The Beatles were on the back nine in 1968

While the Beatles were seeing unprecedented success, not all was well within their camp. The stress of being the Beatles had gotten to them — especially while on the road — and the band had decided to abandon touring in 1966 (via Far Out). It paid off because the albums of this time — like 1967's "Sgt. Pepper's Lonely Hearts Club Band" and 1969's "Abbey Road" — are some of the most highly revered albums ever made.

Still, egos were starting to drive a wedge between the Fab Four. During the songwriting process for "The White Album," Paul McCartney had decided to work mostly on his own instead of forming the legendary Lennon-McCartney partnership with John Lennon. Meanwhile, George Harrison was growing increasingly frustrated by McCartney and Lennon's unwillingness to consider any of his songwriting contributions, per Showbiz CheatSheet. Even producer George Marin rebuked Harrison's songwriting efforts, though, in a 1976 interview with Rolling Stone, Martin stated that wished things between him and Harrison had gone differently.

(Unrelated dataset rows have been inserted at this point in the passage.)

(* ===== verification/ParserErasure.v ===== *)
(** * Recording origins does not change the syntax

    [parse] and [parse_with_origins] run the same productions, the second with the
    origin inventory switched on.  Two runs that start at the same cursor and line
    stay together whatever their inventories are: the bookkeeping reads the cursor
    and never moves it.  The hint database [twin] walks the productions. *)

From S2P Require Import Prelude.
From S2P Require Import Utf8.
From S2P Require Import Environment.
From S2P Require Import BackendCatalog.
From S2P Require Import Syntax.
From S2P Require Import Ir.
From S2P Require Import BashScan.
From S2P Require Import Parser.
From S2P Require Import ParserFacts.
From S2P Require Import ParserTokens.
From S2P Require Import ParserProductions.
From S2P Require Import ParserTheorems.
From stdpp Require Import options.

Create HintDb twin.

(** The fields that parsing decisions read. *)
Definition same (s1 s2 : PState) : Prop := pos s1 = pos s2 ∧ line s1 = line s2.

Definition same_outcome {A} (RA : A → A → Prop) (r1 r2 : outcome ParseError A) : Prop :=
  match r1, r2 with
  | Ok a1, Ok a2 => RA a1 a2
  | Err e1, Err e2 => e1 = e2
  | NoFuel, NoFuel => True
  | _, _ => False
  end.

(** Two computations stay together as long as neither panics. *)
Definition twin {A} (RA : A → A → Prop) (m1 m2 : M PState ParseError A) : Prop :=
  ∀ s1 s2, same s1 s2 →
    (m1 s1).2 = Panic ∨ (m2 s2).2 = Panic ∨
    same (m1 s1).1 (m2 s2).1 ∧ same_outcome RA (m1 s1).2 (m2 s2).2.

(** Bookkeeping: it returns, and leaves the cursor and the line alone. *)
Definition quiet {A} (m : M PState ParseError A) : Prop :=
  ∀ s, (m s).2 = Panic ∨ same (m s).1 s ∧ ∃ a, (m s).2 = Ok a.

Abbreviation twins m := (twin (=) m m).

Lemma twin_ret {A} (RA : A → A → Prop) a1 a2 : RA a1 a2 → twin RA (ret a1) (ret a2).
Proof. intros H s1 s2 Hs. right; right. split; [done|exact H]. Qed.

Lemma twin_fail {A} (RA : A → A → Prop) e : twin RA (fail e) (fail e).
Proof. intros s1 s2 Hs. right; right. by split. Qed.

Lemma twin_panic {A} (RA : A → A → Prop) m : twin RA panic m.
Proof. intros s1 s2 Hs. by left. Qed.

Lemma twin_no_fuel {A} (RA : A → A → Prop) : twin RA no_fuel no_fuel.
Proof. intros s1 s2 Hs. right; right. by split. Qed.

Lemma twin_get : twin same get get.
Proof. intros s1 s2 Hs. right; right. by split. Qed.

Lemma twin_modify f1 f2 :
  (∀ s1 s2, same s1 s2 → same (f1 s1) (f2 s2)) → twin (=) (modify f1) (modify f2).
Proof. intros H s1 s2 Hs. right; right. split; [by apply H|done]. Qed.

Lemma twin_bind {A B} (RA : A → A → Prop) (RB : B → B → Prop) m1 m2 k1 k2 :
  twin RA m1 m2 → (∀ a1 a2, RA a1 a2 → twin RB (k1 a1) (k2 a2)) → twin RB (bind m1 k1) (bind m2 k2).
Proof.
  intros Hm Hk s1 s2 Hs. specialize (Hm s1 s2 Hs). unfold bind.
  destruct (m1 s1) as [s1' r1], (m2 s2) as [s2' r2]. simpl in Hm.
  destruct Hm as [->|[->|[Hs' Hr]]]; [by left|by right; left|].
  destruct r1, r2; simpl in Hr; try done; [by apply Hk| |]; right; right; by split.
Qed.

Lemma quiet_ret {A} (a : A) : quiet (ret a).
Proof. intros s. right. repeat split. by exists a. Qed.

Lemma quiet_panic {A} : quiet (@panic PState ParseError A).
Proof. intros s. by left. Qed.

Lemma quiet_bind {A B} (m : M PState ParseError A) (k : A → M PState ParseError B) :
  quiet m → (∀ a, quiet (k a)) → quiet (bind m k).
Proof.
  intros Hm Hk s. specialize (Hm s). unfold bind. destruct (m s) as [s' r]. simpl in Hm.
  destruct Hm as [->|[[Hp Hl] [a ->]]]; [by left|].
  destruct (Hk a s') as [?|[[? ?] ?]]; [by left|right]. split; [split; congruence|done].
Qed.

Lemma quiet_get : quiet get.
Proof. intros s. right. split; [done|]. by exists s. Qed.

Lemma quiet_set_origins o : quiet (modify (set_origins o)).
Proof. intros s. right. split; [done|]. by exists tt. Qed.

Lemma quiet_twin {A} (m1 m2 : M PState ParseError A) : quiet m1 → quiet m2 → twin (λ _ _, True) m1 m2.
Proof.
  intros H1 H2 s1 s2 [Hp Hl].
  destruct (H1 s1) as [?|[[? ?] [a1 Ha1]]]; [by left|].
  destruct (H2 s2) as [?|[[? ?] [a2 Ha2]]]; [by right; left|]. right; right.
  split; [split; congruence|]. by rewrite Ha1, Ha2.
Qed.

Lemma twin_bookkeeping {A} (m1 m2 : M PState ParseError A) {B} (RB : B → B → Prop) k1 k2 :
  quiet m1 → quiet m2 → (∀ a1 a2, twin RB (k1 a1) (k2 a2)) → twin RB (bind m1 k1) (bind m2 k2).
Proof. intros H1 H2 Hk. eapply twin_bind; [by apply quiet_twin|intros; apply Hk]. Qed.

#[export] Hint Resolve quiet_ret quiet_panic quiet_get quiet_set_origins : twin.
#[export] Hint Extern 2 (quiet (bind _ _)) => apply quiet_bind; [|intros] : twin.
#[export] Hint Extern 3 (quiet (match ?x with _ => _ end)) => destruct x : twin.

#[export] Hint Resolve twin_fail twin_panic twin_no_fuel twin_get : twin.
#[export] Hint Extern 1 (twin _ (ret _) (ret _)) => apply twin_ret; congruence : twin.
#[export] Hint Extern 1 (twin _ (modify _) (modify _)) =>
  apply twin_modify; intros ? ? [? ?]; split; simpl; congruence : twin.

(** One step of two runs of the same code: the results of the first part are
    identified, then the rest is compared. *)
Ltac twin_intro :=
  intros;
  repeat match goal with
  | H : same _ _ |- _ => destruct H as [?Hp ?Hl]
  | H : ?x = ?y |- _ => subst x || subst y
  | H : pos ?s = _ |- context [pos ?s] => rewrite H
  | H : line ?s = _ |- context [line ?s] => rewrite H
  end.

Ltac twin_walk :=
  repeat first
  [ solve [eauto 3 with twin nocore]
  | eapply twin_bind; [solve [eauto 3 with twin nocore]|twin_intro]
  | eapply (twin_bind (=)); [solve [twin_walk]|twin_intro]
  | apply twin_bookkeeping; [solve [eauto 6 with twin nocore]|solve [eauto 6 with twin nocore]|twin_intro]
  | match goal with
    | |- twin _ (if ?x then _ else _) _ => destruct x eqn:?
    | |- twin _ (match ?x with _ => _ end) _ => destruct x eqn:?
    end ].

Section Erasure.
Context (source : str) {dialect : SyntaxDialect}.

Lemma quiet_slice i j : quiet (slice_source source i j).
Proof. unfold slice_source. eauto with twin. Qed.
Hint Resolve quiet_slice : twin.

Lemma quiet_position b : quiet (source_position source b).
Proof. unfold source_position. eauto 10 with twin. Qed.
Hint Resolve quiet_position : twin.

Lemma quiet_span i j : quiet (source_span source i j).
Proof. unfold source_span. eauto 10 with twin. Qed.
Hint Resolve quiet_span : twin.

Lemma quiet_origin_count : quiet origin_count.
Proof. unfold origin_count. eauto with twin. Qed.

Lemma quiet_begin i : quiet (begin_origin source i).
Proof. unfold begin_origin. eauto 10 with twin. Qed.

Lemma quiet_finish o i : quiet (finish_origin source o i).
Proof. unfold finish_origin. eauto 10 with twin. Qed.

Lemma quiet_record i j : quiet (record_origin source i j).
Proof. unfold record_origin. eauto 10 with twin. Qed.

Lemma quiet_extend i : quiet (extend_last_origin source i).
Proof. unfold extend_last_origin. eauto 10 with twin. Qed.
Hint Resolve quiet_origin_count quiet_begin quiet_finish quiet_record quiet_extend : twin.

(** ** Cursor, trivia and tokens *)

Lemma twins_slice i j : twins (slice_source source i j).
Proof. unfold slice_source. twin_walk. Qed.
Hint Resolve twins_slice : twin.

Lemma twins_current : twins (current_byte source).
Proof. unfold current_byte. twin_walk. Qed.
Hint Resolve twins_current : twin.

Lemma twins_advance : twins (advance_one_byte source).
Proof.
  unfold advance_one_byte. twin_walk. apply twin_modify. intros s1 s2 [? ?].
  split; destruct (_ =? 10); simpl; congruence.
Qed.
Hint Resolve twins_advance : twin.

Lemma twins_advance_bytes n : twins (advance_bytes source n).
Proof. induction n; simpl; twin_walk. Qed.
Hint Resolve twins_advance_bytes : twin.

Lemma twins_skip_while p fuel : twins (skip_while source p fuel).
Proof. induction fuel; simpl; twin_walk. Qed.
Hint Resolve twins_skip_while : twin.

Lemma twins_skip_horizontal : twins (skip_horizontal_whitespace source).
Proof. apply twins_skip_while. Qed.

Lemma twins_skip_whitespace : twins (skip_whitespace source).
Proof. apply twins_skip_while. Qed.
Hint Resolve twins_skip_horizontal twins_skip_whitespace : twin.

Lemma twins_skip_line fuel : twins (skip_line_loop source fuel).
Proof. induction fuel; simpl; twin_walk. Qed.
Hint Resolve twins_skip_line : twin.

Lemma twins_skip_eol : twins (skip_to_end_of_line source).
Proof. apply twins_skip_line. Qed.
Hint Resolve twins_skip_eol : twin.

Lemma twins_trivia_loop fuel : twins (skip_trivia_loop source fuel).
Proof. induction fuel; simpl; twin_walk. Qed.

Lemma twins_trivia : twins (skip_call_trivia source).
Proof. apply twins_trivia_loop. Qed.
Hint Resolve twins_trivia : twin.

Lemma twins_var_ref : twins (try_parse_var_ref source).
Proof. unfold try_parse_var_ref. twin_walk. Qed.

Lemma twins_identifier : twins (parse_identifier source).
Proof. unfold parse_identifier. twin_walk. Qed.

Lemma twins_let_keyword : twins (starts_with_let_keyword source).
Proof.
  unfold starts_with_let_keyword. twin_walk.
Qed.
Hint Resolve twins_var_ref twins_identifier twins_let_keyword : twin.

Lemma twins_environment i : twins (parse_environment source i).
Proof. unfold parse_environment. twin_walk. Qed.

Lemma twins_attributes i : twins (parse_attributes source i).
Proof. unfold parse_attributes. twin_walk. Qed.
Hint Resolve twins_environment twins_attributes : twin.

Lemma twins_opener : twins (try_parse_opener source).
Proof. unfold try_parse_opener. twin_walk. Qed.
Hint Resolve twins_opener : twin.

(** ** Raw text and escapes *)

Lemma twins_flush nodes i j : twins (flush_text source nodes i j).
Proof. unfold flush_text. twin_walk. Qed.

Lemma twin_flush_before nodes i j c1 c2 :
  twin (=) (flush_text_before_recorded source nodes i j c1) (flush_text_before_recorded source nodes i j c2).
Proof. unfold flush_text_before_recorded. destruct (j <=? i)%nat; twin_walk. Qed.

Lemma twins_push_literal nodes literal i j : twins (push_literal source nodes literal i j).
Proof. unfold push_literal. twin_walk. Qed.
Hint Resolve twins_flush twin_flush_before twins_push_literal : twin.

Lemma twins_escape closer i nodes : twins (try_escape source closer i nodes).
Proof. unfold try_escape. twin_walk. Qed.
Hint Resolve twins_escape : twin.

(** ** Productions *)

Lemma twin_restore {A} (RA : A → A → Prop) (owns : bool) m1 m2 :
  twin RA m1 m2 →
  twin RA (λ s0, match m1 s0 with
                 | (s1, r) => (if owns then set_depth (origin_suppression_depth s1 - 1) s1 else s1, r)
                 end)
          (λ s0, match m2 s0 with
                 | (s1, r) => (if owns then set_depth (origin_suppression_depth s1 - 1) s1 else s1, r)
                 end).
Proof.
  intros Hm s1 s2 Hs. specialize (Hm s1 s2 Hs).
  destruct (m1 s1) as [s1' r1], (m2 s2) as [s2' r2]. by destruct owns.
Qed.
Hint Resolve twin_restore : twin.

Section Steps.
Context (loop : option Tag → nat → list ONode → M PState ParseError (list ONode)).
Context (typed : Tag → M PState ParseError ONode).
Context (let_binding call_ : M PState ParseError (option ONode)).
Context (args_ : str → list ONode → M PState ParseError (list ONode)).
Context (Hloop : ∀ c i ns, twins (loop c i ns)) (Htyped : ∀ t, twins (typed t)).
Context (Hlet : twins let_binding) (Hcall : twins call_) (Hargs : ∀ n l, twins (args_ n l)).
Hint Resolve Hloop Htyped Hlet Hcall Hargs : twin.

Lemma twins_loop_step closer i nodes :
  twins (parse_loop_step source loop typed let_binding call_ closer i nodes).
Proof using Hloop Htyped Hlet Hcall. unfold parse_loop_step. twin_walk. Qed.

Lemma twins_typed_step tag : twins (parse_typed_expr_step source loop tag).
Proof using Hloop. unfold parse_typed_expr_step. twin_walk. Qed.

Lemma twins_let_step : twins (try_parse_let_binding_step source typed call_).
Proof using Htyped Hcall. unfold try_parse_let_binding_step. twin_walk. Qed.

Lemma twins_call_step : twins (try_parse_call_step source args_).
Proof using Hargs. unfold try_parse_call_step. twin_walk. Qed.

Lemma twins_args_step name args : twins (parse_args_step source args_ typed call_ name args).
Proof using Hargs Htyped Hcall. unfold parse_args_step. twin_walk. Qed.
End Steps.

Lemma twins_productions fuel :
  (∀ c i ns, twins (parse_loop source fuel c i ns)) ∧ (∀ t, twins (parse_typed_expr source fuel t)) ∧
  twins (try_parse_let_binding source fuel) ∧ twins (try_parse_call source fuel) ∧
  (∀ n l, twins (parse_args source fuel n l)).
Proof.
  induction fuel as [|fuel (Hloop & Htyped & Hlet & Hcall & Hargs)]; [split_and!; intros; apply twin_no_fuel|].
  split_and!; intros; simpl.
  - by apply twins_loop_step.
  - by apply twins_typed_step.
  - by apply twins_let_step.
  - by apply twins_call_step.
  - by apply twins_args_step.
Qed.

Lemma twins_parse_until closer : twins (parse_until source closer).
Proof.
  unfold parse_until. eapply twin_bind; [apply twin_get|]. intros s1 s2 [-> _].
  by apply twins_productions.
Qed.
End Erasure.

(** C24. Recording origins does not change the syntax: from a new parser, [parse] and
    [parse_with_origins] end with the same tree or with the same error, at the
    same cursor and on the same line, so a document parsed for diagnostics is the
    document that is executed. *)
Theorem origins_do_not_change_syntax (source : str) (dialect : SyntaxDialect) (sha : str → str) :
  utf8_valid source = true → SyntaxDialectLaws dialect →
  let '(s1, r1) := parse source new_parser in
  let '(s2, r2) := parse_with_origins source sha new_parser in
  pos s1 = pos s2 ∧ line s1 = line s2 ∧
  (∀ nodes, r1 = Ok nodes ↔ ∃ doc, r2 = Ok doc ∧ doc_nodes doc = nodes) ∧
  (∀ e, r1 = Err e ↔ r2 = Err e).
Proof.
  intros Hv Hl. assert (Hb : is_boundary source (pos new_parser) = true) by by apply is_boundary_0.
  pose proof (parse_ok source Hv new_parser Hb) as H1.
  pose proof (parse_with_origins_ok source Hv sha new_parser Hb) as H2.
  unfold wp, parse, parse_with_origins, bind, modify in *.
  set (s1 := reset_recording None None new_parser) in *.
  set (s2 := set_depth 0 (reset_recording (Some (line_start_table source)) (Some []) new_parser)) in *.
  destruct (twins_parse_until source None s1 s2) as [Ht|[Ht|[[Hpos Hline] Ho]]]; [done|..];
    destruct (parse_until source None s1) as [s1' r1], (parse_until source None s2) as [s2' r2]; simpl in *.
  - by subst r1.
  - by subst r2.
  - destruct r1 as [nodes|e| |], r2 as [nodes'|e'| |]; simpl in *; try done.
    + subst nodes'. unfold get in *. destruct (plan_origins s2') as [o|]; simpl in *; [|done].
      split_and!; [done|done| |naive_solver]. intros n. split; [intros [= <-]; by eexists|].
      by intros (doc & [= <-] & <-).
    + subst e'. naive_solver.
Qed.

Lemma origins_do_not_change_syntax_witness :
  ∃ nodes doc s1 s2, @parse sample (@catalog_dialect no_digests) new_parser = (s1, Ok nodes) ∧
    @parse_with_origins sample (@catalog_dialect no_digests) (λ _, []) new_parser = (s2, Ok doc) ∧
    doc_nodes doc = nodes ∧ pos s1 = pos s2.
Proof.
  pose proof (origins_do_not_change_syntax sample (@catalog_dialect no_digests) (λ _, []) eq_refl
    ltac:(unfold catalog_dialect; apply _)) as H.
  destruct (parse sample new_parser) as [s1 [nodes|e| |]] eqn:E; [|exfalso; vm_compute in E; discriminate E..].
  destruct (parse_with_origins sample (λ _, []) new_parser) as [s2 r2].
  destruct H as (Hp & _ & Hok & _). destruct (proj1 (Hok nodes) eq_refl) as (doc & -> & Hd).
  exists nodes, doc, s1, s2. split_and!; done.
Defined.
Lemma flatten_lowered n oir : oir ∈ flatten_node_for_plan (lower_node n) → ∃ n', oir = lower_node n'.
Proof.
  assert (Hsub : ∀ l, Forall (λ n, oir ∈ flatten_node_for_plan (lower_node n) → ∃ n', oir = lower_node n') l →
    oir ∈ concat (map flatten_node_for_plan (map lower_node l)) → ∃ n', oir = lower_node n').
  { induction 1 as [|n' l Hn _ IH]; simpl; [set_solver|]. intros [?|?]%elem_of_app; auto. }
  assert (Hself : ∀ n l, oir ∈ lower_node n :: l → (oir ∈ l → ∃ n', oir = lower_node n') → ∃ n', oir = lower_node n').
  { intros n' l [-> |?]%elem_of_cons Hl; [by exists n'|by apply Hl]. }
  induction n as [s|name|name expr IH|lang env attr body IH|f args IH] using ONode_ind'; intros Hin.
  - apply (Hself (RawText s) [] Hin). set_solver.
  - apply (Hself (VarRef name) [] Hin). set_solver.
  - by apply (Hself (LetBinding name expr) (flatten_node_for_plan (lower_node expr)) Hin).
  - apply (Hself (TypedExpr lang env attr body) _ Hin). destruct (is_quote_exec _); [set_solver|]. by apply Hsub.
  - assert (Hl : ∃ rest, flatten_node_for_plan (lower_node (Call f args)) = lower_node (Call f args) :: rest ∧
      (oir ∈ rest → oir ∈ concat (map flatten_node_for_plan (map lower_node args)))).
    { cbn [lower_node]. destruct (bool_decide (f = NATIVE_LEAF_BUILTIN)); eexists; split; [reflexivity|auto|reflexivity|auto]. }
    destruct Hl as (rest & Hl & Hrest). rewrite Hl in Hin. apply (Hself (Call f args) rest Hin).
    intros H. apply (Hsub args IH). auto.
Qed.
(* ===== verification/CoordinatorFacts.v ===== *)
(** * Facts on the coordinator

    The queries of the coordinator always answer; [safe] is its program logic: no
    panic, whatever the evaluator and the driver do, and a postcondition for every
    way of returning (running out of fuel returns nothing). *)

From S2P Require Import Prelude.
From S2P Require Import BackendCatalog.
From S2P Require Import Ir.
From S2P Require Import ExecutionPlan.
From S2P Require Import Effects.
From S2P Require Import DispatchModel.
From S2P Require Import Topological.
From S2P Require Import PlanTheorems.
From S2P Require Import PlanSchedules.
From S2P Require Import DispatchTheorems.
From S2P Require Import HGraph.
From S2P Require Import HGraphValidate.
From S2P Require Import ReadySchedule.
From S2P Require Import EvalFrame.
From S2P Require Import ParallelTasks.
From S2P Require Import Coordinator.
From stdpp Require Import options.

#[local] Open Scope nat_scope.

(** ** The program logic *)

Section Safe.
Context {St E : Type}.

(** [m] does not panic; it ends in [Q] with a value, in [R] with an error. *)
Definition safe {A} (m : M St E A) (Q : A → St → Prop) (R : E → St → Prop) (s : St) : Prop :=
  match m s with
  | (s', Ok a) => Q a s'
  | (s', Err e) => R e s'
  | (_, Panic) => False
  | (_, NoFuel) => True
  end.

Lemma safe_ret {A} (a : A) (Q : A → St → Prop) R s : Q a s → safe (ret a) Q R s.
Proof. done. Qed.

Lemma safe_fail {A} e (Q : A → St → Prop) (R : E → St → Prop) s : R e s → safe (fail e) Q R s.
Proof. done. Qed.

While My Guitar Gently Weeps reflected the issues within the Beatles

It's well-known that the Beatles — especially George Harrison — were heavily influenced by Eastern philosophy. According to Rolling Stone, in early 1968, all four band members and their significant others arrived in Rishikesh, India, to study transcendental meditation at the ashram run by the movement's leader, Maharishi Mahesh Yogi. While they were meant to spend three months there, they left early after sexual misconduct allegations were leveled against the Maharishi. Lennon later said that while they still believed in the transcendental meditation movement, the trip to the ashram was a mistake.

Still, the trip led them to write nearly 50 songs, many of which appeared on the "White Album." However, George Harrison wrote "While My Guitar Gently Weeps" shortly after returning from the trip. He was visiting his parents and found a copy of the "I Ching," or "The Book of Changes."

"The Eastern concept is that whatever happens is all meant to be ... every little item that's going down has a purpose," Harrison said (per Far Out). "'While My Guitar Gently Weeps' was a simple study based on that theory ... I picked up a book at random, opened it, saw 'gently weeps,' then laid the book down again and started the song." While Eastern philosophy may have been the impetus for the song, it also reflected the increasing turmoil within the Beatles.

Clapton lays down the solo

George Harrison is credited as the only songwriter on "While My Guitar Gently Weeps" (via Far Out), but there's no doubt the song — which went on to become one of the Beatle's most renowned — received a big assist from the iconic solo played by Eric Clapton. Harrison told Guitar Player magazine in 1987 that he had tried to work on the song with his bandmates, but they weren't interested in it. Knowing he had come up with a gem, Harrison decided to invite Clapton to the studio on a whim when the two were driving into London together. It seems as though Harrison also had an ulterior motive in bringing in Clapton: having a guest in the studio would put the other Beatles on their best behavior (via Far Out).

Clapton said that he liked what he had heard that day, and once he had recorded his part, he knew Harrison did as well. "I knew George was happy, because he listened to it over and over in the control room," Clapton said (via Far Out). Both the song and the solo became iconic, and they have been covered many times, perhaps most notably in 2004, when an all-star band — which included Tom Petty, Jeff Lynne, Steve Winwood, and Harrison's son, Dhani — performed the song, with Prince handling the solo at a Rock & Roll Hall of Fame tribute to George Harrison (via Classic Rock).